У них был свой цех, собственный домишко, где они собирались, чтобы обсудить козни, которые строили против них цехи иноверцев. Этот же домишко служил молельней: на столе стоял простенький, деревянный, похожий на ящик священный кивот, в нем покоился старый свиток Торы. Раввина у лодзинских евреев не было, не было у них также ни микве, ни кладбища. По религиозным вопросам обращались к сельскому меламеду, которого приглашали обучать детей. Когда какой-нибудь портнихе требовалось отправиться в микве, муж вывозил ее за местечко к реке и следил, чтобы ее не обидели иноверцы. Зимой делали топором прорубь во льду, и женщины совершали омовение в ледяной воде. Покойников везли на крестьянских телегах в общину Ленчица, к которой были приписаны лодзинские евреи.
Лодзинские портные плохо уживались с ленчицкой общиной, потому что в Ленчице было много бедных, живших впроголодь евреев, тоже главным образом портных. Им приходилось поститься, пока какой-нибудь еврей не заказывал нового лапсердака. У портных в Лодзи дела шли лучше, и ленчицкие портные втихаря перехватывали у них заказы, сбивая цены. Лодзинские евреи, опасавшиеся за свой хлеб, доносили унтер-префекту местечка на конкурентов, утверждая, что они портачи, что им бы только заплатки ставить и что они отнимают заработок у лодзинских членов цеха, платящих налоги. К нижайшему, верноподанническому прошению они добавляли сала на церковные свечи и присовокупляли, что будут всегда Бога молить за его светлость префекта. Унтер-префект посылал к чужим портным своих стражников и отбирал у них ножницы и утюги. Тех из них, кто снова тайком приезжал в местечко, вязали, пороли и высылали.
Поэтому ленчицкая община не хотела хоронить покойников из Лодзи, пока ей не заплатят червонец. Лодзинские портные от злости перестали платить общинные взносы в Ленчиц. Тогда ленчицкие общинные заправилы добились у властей, чтобы лодзинским евреям приводили на постой солдат.

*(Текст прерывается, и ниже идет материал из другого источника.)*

Lemma try_candidates_escapes w cands b x st :
  first_located w cands = Some b -> spawn w [b; "--version"] = SpawnRaises x ->
  try_candidates w cands st
  = (Raise (Uncaught x), with_run_call [b; "--version"] None st).
Proof.
  induction cands as [|c rest IH]; simpl; [done|].
  destruct (locate w c) as [b'|] eqn:E.
  - intros [= ->] Hx. unfold bind at 1.
    rewrite (resolve_single_located _ _ _ _ E).
    pose proof (locate_truthy _ _ _ E) as (a & r & [= ->])%truthy_Some_inv.
    unfold bind. rewrite verify_binary_eq. unfold verify_result. by rewrite Hx.
  - intros H Hx. unfold bind at 1.
    rewrite (resolve_single_not_located _ _ _ E). auto.
Qed.

Lemma resolve_binary_uncached w st :
  Py.truthy (_cached_binary (self st)) = false ->
  resolve_binary w st = try_candidates w (candidates_of (self st)) st.
Proof.
  unfold resolve_binary, bind, get_self. simpl.
  by destruct (_cached_binary (self st)) as [[|c r]|].
Qed.

Lemma resolve_binary_cached w st b :
  _cached_binary (self st) = Some b -> Py.truthy (Some b) = true ->
  resolve_binary w st = (Ok b, st).
Proof.
  unfold resolve_binary, bind, get_self. simpl. intros -> Hb.
  by destruct b.
Qed.

(** Conversely, a successful pass over the candidates returns the first
    candidate that is found, its self-check exited with status zero, and
    the only changes to the state are that self-check and the cache. *)
Lemma try_candidates_ok_inv w cands st b st' :
  try_candidates w cands st = (Ok b, st') ->
  first_located w cands = Some b
  /\ self_check_ok w b = true
  /\ st' = with_cached b (with_run_call [b; "--version"] None st).
Proof.
  induction cands as [|c rest IH]; simpl; [discriminate|].
  destruct (locate w c) as [b'|] eqn:E.
  - unfold bind at 1. rewrite (resolve_single_located _ _ _ _ E).
    pose proof (locate_truthy _ _ _ E) as (a & r & [= ->])%truthy_Some_inv.
    unfold bind. rewrite verify_binary_eq.
    destruct (verify_result w (String a r)) as [b'|e] eqn:V; [|discriminate].
    apply verify_result_ok_inv in V as [-> V]. unfold ret.
    intros [= <- <-]. auto.
  - unfold bind at 1. rewrite (resolve_single_not_located _ _ _ E). auto.
Qed.

Lemma resolve_binary_ok_cache w st b st' :
  resolve_binary w st = (Ok b, st') ->
  _cached_binary (self st') = Some b /\ Py.truthy (Some b) = true.
Proof.
  destruct (Py.truthy (_cached_binary (self st))) eqn:T.
  - apply truthy_Some_inv in T as (c & r & T).
    rewrite (resolve_binary_cached w st _ T eq_refl). by intros [= <- <-].
  - rewrite (resolve_binary_uncached _ _ T).
    intros (L & _ & ->)%try_candidates_ok_inv. split; [done|].
    unfold first_located in L. clear T.
    induction (candidates_of (self st)) as [|c rest IH]; [done|].
    destruct (locate w c) eqn:E; [|by apply IH].
    injection L as ->. by eapply locate_truthy.
Qed.

(** What [resolve_binary] leaves untouched. *)
Lemma resolve_binary_frame w st r st' :
  resolve_binary w st = (r, st') ->
  settings (self st') = settings (self st)
  /\ _binary_override (self st') = _binary_override (self st)
  /\ fs st' = fs st /\ prompts st' = prompts st.
Proof.
  unfold resolve_binary, bind, get_self. simpl.
  assert (G : forall cands st r st',
    try_candidates w cands st = (r, st') ->
    settings (self st') = settings (self st)
    /\ _binary_override (self st') = _binary_override (self st)
    /\ fs st' = fs st /\ prompts st' = prompts st).
  { clear. induction cands as [|c rest IH]; simpl; intros st r st'.
    - by intros [= <- <-].
    - unfold bind at 1. destruct (locate w c) as [b|] eqn:E.
      + rewrite (resolve_single_located _ _ _ _ E).
        pose proof (locate_truthy _ _ _ E) as (a & s & [= ->])%truthy_Some_inv.
        unfold bind. rewrite verify_binary_eq.
        destruct (verify_result w (String a s)) eqn:V;
          [apply verify_result_ok_inv in V as [-> _]|]; simpl;
          by intros [= <- <-].
      + rewrite (resolve_single_not_located _ _ _ E). apply IH. }
  destruct (_cached_binary (self st)) as [[|c s]|]; try apply G.
  by intros [= <- <-].
Qed.
(** C4.  The ship-mode table holds exactly the distinct values of the Ship
    Mode column that are not missing, in the order of their first
    appearance; the column Standard, Standard, Express, missing gives the
    two records Standard and Express. *)
Theorem ship_mode_dimension_distinct_non_null (df : DataFrame) (s : Series)
    (out : DataFrame) :
  getitem df "Ship Mode" = Some s →
  ship_modes_df df = Some out →
  distinct_non_null_in_order s out ∧
  (s = [Str "Standard"; Str "Standard"; Str "Express"; NaN] →
   rows out = [[Str "Standard"]; [Str "Express"]]).
Proof.
  intros Hs. unfold ship_modes_df, ship_mode_col, reset_index. rewrite Hs.
  simpl. rewrite dropna_single_column. intros [= <-]. split.
  - exists (filter (λ v, isnull v = false) (unique s)). split_and!.
    + done.
    + apply NoDup_filter, NoDup_unique.
    + intros v. rewrite list_elem_of_filter, elem_of_unique. tauto.
    + intros p q a b Hlt [Hp Hfp]%first_at_keep [Hq Hfq]%first_at_keep Ha Hb.
      destruct (keep_first_order id [] s p q a b) as (u1 & u2 & Hu & H1 & H2);
        [done|done|done|by apply not_elem_of_nil|by apply not_elem_of_nil
        |done|done|].
      unfold unique. rewrite unique_from_keep_first.
      by eapply filter_lookup_order.
  - by intros ->.
Qed.

Lemma ship_mode_dimension_distinct_non_null_witness :
  getitem ship_mode_scenario "Ship Mode"
  = Some [Str "Standard"; Str "Standard"; Str "Express"; NaN] ∧
  ship_modes_df ship_mode_scenario
  = Some {| columns := ["Ship Mode"];
            rows := [[Str "Standard"]; [Str "Express"]] |} ∧
  distinct_non_null_in_order
    [Str "Standard"; Str "Standard"; Str "Express"; NaN]
    {| columns := ["Ship Mode"];
       rows := [[Str "Standard"]; [Str "Express"]] |}.
Proof.
  split; [reflexivity|]. split; [reflexivity|].
  exact (proj1 (ship_mode_dimension_distinct_non_null ship_mode_scenario
                  [Str "Standard"; Str "Standard"; Str "Express"; NaN]
                  {| columns := ["Ship Mode"];
                     rows := [[Str "Standard"]; [Str "Express"]] |}
                  eq_refl eq_refl)).
Defined.

(** ** Assigning a column *)

Lemma iloc_set_cell i j v r :
  iloc (set_cell i v r) j = if decide (j = i) then v else iloc r j.
Proof.
  unfold iloc, set_cell. destruct (decide (j = i)) as [->|Hne].
  - rewrite list_lookup_insert_eq; [done|]. rewrite length_app, length_replicate. lia.
  - rewrite list_lookup_insert_ne by done.
    destruct (decide (j < length r)) as [Hlt|Hge].
    + by rewrite lookup_app_l.
    + rewrite lookup_app_r by lia. rewrite (lookup_ge_None_2 r j) by lia.
      destruct (replicate _ _ !! _) as [x|] eqn:Hx; [|done].
      by apply lookup_replicate in Hx as [-> _].
Qed.

Lemma columns_setitem df c s : c ∈ columns df → columns (setitem df c s) = columns df.
Proof. intros [i Hi]%get_loc_elem_of. unfold setitem. by rewrite Hi. Qed.

Lemma len_setitem df c s : len (setitem df c s) = len df.
Proof. unfold setitem, len. destruct (get_loc _ _); simpl; by rewrite length_imap. Qed.

Lemma getitem_setitem_eq df c s :
  c ∈ columns df → length s = len df → getitem (setitem df c s) c = Some s.
Proof.
  intros [i Hi]%get_loc_elem_of Hlen. unfold setitem. rewrite Hi.
  erewrite getitem_get_loc by done. simpl. f_equal.
  apply list_eq. intros k. rewrite list_lookup_fmap, list_lookup_imap.
  destruct (rows df !! k) as [r|] eqn:Hr; simpl.
  - rewrite iloc_set_cell, decide_True by done.
    apply lookup_lt_Some in Hr. unfold len in Hlen.
    destruct (lookup_lt_is_Some_2 s k) as [x Hx]; [lia|]. by rewrite Hx.
  - apply lookup_ge_None in Hr. unfold len in Hlen. symmetry. apply lookup_ge_None. lia.
Qed.

Lemma getitem_setitem_ne df c c' s :
  c ∈ columns df → c' ≠ c → getitem (setitem df c s) c' = getitem df c'.
Proof.
  intros [i Hi]%get_loc_elem_of Hne. unfold setitem. rewrite Hi.
  unfold getitem. simpl. destruct (get_loc c' (columns df)) as [j|] eqn:Hj; [|done].
  simpl. f_equal. 
  assert (j ≠ i) as Hji.
  { intros ->. apply get_loc_Some in Hi as [Hi _]. apply get_loc_Some in Hj as [Hj _]. congruence. }
  apply list_eq. intros k. rewrite !list_lookup_fmap, list_lookup_imap.
  destruct (rows df !! k) as [r|]; [|done]. simpl.
  by rewrite iloc_set_cell, decide_False.
Qed.

(** ** The script monad *)

Lemma bind_print {A} (line : string) (m : M A) :
  (print line ;; m) = (Print line :: trace m, outcome m).
Proof. by destruct m. Qed.

Lemma bind_value {A B} t (a : A) (k : A → M B) :
  ((t, inr a) : M A) ≫= k = (t ++ trace (k a), outcome (k a)).
Proof. unfold mbind, M_bind, bind. by destruct (k a). Qed.

Lemma bind_raised {A B} t e (k : A → M B) :
  ((t, inl e) : M A) ≫= k = (t, inl e).
Proof. done. Qed.

Lemma bind_ret {A B} (a : A) (k : A → M B) : mret a ≫= k = k a.
Proof. unfold mret, M_ret, ret. rewrite bind_value. by destruct (k a). Qed.

(** ** Saving, selecting and formatting *)

Lemma save_run w table name :
  save w table name =
  match to_csv_error w (table_path w name) table with
  | None =>
      ([ToCsv (table_path w name) table;
        Print ("    > Saved " +:+ pretty (len table) +:+ " records to: "
               +:+ table_path w name)], inr tt)
  | Some msg =>
      ([Print ("[!] Error while saving " +:+ name +:+ ": " +:+ msg)], inr tt)
  end.
Proof.
  unfold save, to_csv, table_path.
  destruct (to_csv_error _ _ _); reflexivity.
Qed.

Lemma fact_columns_renamed :
  (λ c, default c (rename_map !! c)) <$> fact_sales_df_columns
  = fact_sales_sql_columns.
Proof. reflexivity. Qed.

Lemma NoDup_fact_sales_sql_columns : NoDup fact_sales_sql_columns.
Proof. by apply (bool_decide_unpack _). Qed.

Lemma fact_sales_selected_Some df fact :
  fact_sales_selected df = Some fact →
  fact = {| columns := fact_sales_sql_columns;
            rows := project df fact_sales_df_columns <$> rows df |}.
Proof.
  unfold fact_sales_selected.
  destruct (getitem_list df _) as [sel|] eqn:Hsel; [|done].
  apply getitem_list_Some in Hsel as ->. intros [= <-].
  unfold rename. simpl columns. by rewrite fact_columns_renamed.
Qed.

Lemma fact_selected_column df fact k src tgt :
  fact_sales_selected df = Some fact →
  fact_sales_df_columns !! k = Some src →
  fact_sales_sql_columns !! k = Some tgt →
  getitem fact tgt = getitem df src.
Proof.
  intros Hfact Hsrc Htgt.
  assert (src ∈ columns df) as [i Hi]%get_loc_elem_of.
  { unfold fact_sales_selected in Hfact.
    destruct (getitem_list df _) as [sel|] eqn:Hsel; [|done].
    eapply getitem_list_elem_of; [done|]. by eapply list_elem_of_lookup_2. }
  apply fact_sales_selected_Some in Hfact as ->.
  rewrite (getitem_get_loc _ _ k), (getitem_get_loc _ _ i) by
    (done || by apply get_loc_NoDup, Htgt; apply NoDup_fact_sales_sql_columns).
  simpl. f_equal. rewrite <- list_fmap_compose. apply list_fmap_ext.
  intros _ r _. unfold compose, iloc at 1, project.
  rewrite list_lookup_fmap, Hsrc. simpl. by apply cell_get_loc.
Qed.

Lemma is_datetimelike_to_datetime parser s :
  is_datetimelike (to_datetime parser s) = true.
Proof.
  unfold to_datetime, is_datetimelike. apply forallb_forall.
  intros v [x [-> _]]%list_elem_of_In%list_elem_of_fmap.
  unfold to_datetime_value. destruct x; try done; by destruct (parser s _).
Qed.

Lemma format_dates_run fact s1 s2 :
  getitem fact "OrderDate" = Some s1 →
  getitem fact "ShipDate" = Some s2 →
  format_dates fact =
    if is_datetimelike s1 then
      let fact1 := setitem fact "OrderDate" (formatted s1) in
      if is_datetimelike s2 then
        ([], inr (setitem fact1 "ShipDate" (formatted s2)))
      else ([Print format_warning], inr fact1)
    else ([Print format_warning], inr fact).
Proof.
  intros H1 H2. unfold format_dates, format_date_column, dt_strftime.
  rewrite H1. simpl. destruct (is_datetimelike s1); [|reflexivity].
  simpl. rewrite getitem_setitem_ne, H2; [| |done].
  - simpl. destruct (is_datetimelike s2); reflexivity.
  - destruct (decide ("OrderDate" ∈ columns fact)); [done|].
    by rewrite getitem_None in H1.
Qed.

Lemma missing_cols_nil df :
  missing_cols df = [] ↔ Forall (λ c, c ∈ columns df) fact_sales_df_columns.
Proof.
  unfold missing_cols. rewrite Forall_forall. split.
  - intros Hnil c Hc. destruct (decide (c ∈ columns df)) as [|Hn]; [done|].
    by destruct (filter_nil_not_elem_of _ _ c Hnil Hn).
  - intros Hall. induction fact_sales_df_columns as [|c l IH]; [done|].
    rewrite filter_cons_False.
    + apply IH. intros x Hx. apply Hall. by right.
    + intros Hn. apply Hn, Hall. by left.
Qed.

Lemma written_save w table name :
  written (trace (save w table name))
  = match to_csv_error w (table_path w name) table with
    | None => [(table_path w name, table)]
    | Some _ => []
    end.
Proof. rewrite save_run. by destruct (to_csv_error _ _ _). Qed.

Lemma outcome_save w table name : outcome (save w table name) = inr tt.
Proof. rewrite save_run. by destruct (to_csv_error _ _ _). Qed.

Солдаты-иноверцы селились в еврейских домах, ели там нечистую еду, хватали кошерный нож и резали им свою свинину, говорили гнусности, приставали к женщинам и девушкам и передразнивали евреев, показывая, как они раскачиваются во время молитвы. К тому же приближался праздник Пейсах, когда не подобает держать иноверцев в доме, потому что они могут принести квасное. Лодзинским портным пришлось отложить работу, хотя они должны были сшить много платья иноверцам к их христианскому празднику, и отправиться в Ленчиц к раввину просить, чтобы солдат забрали из их домов.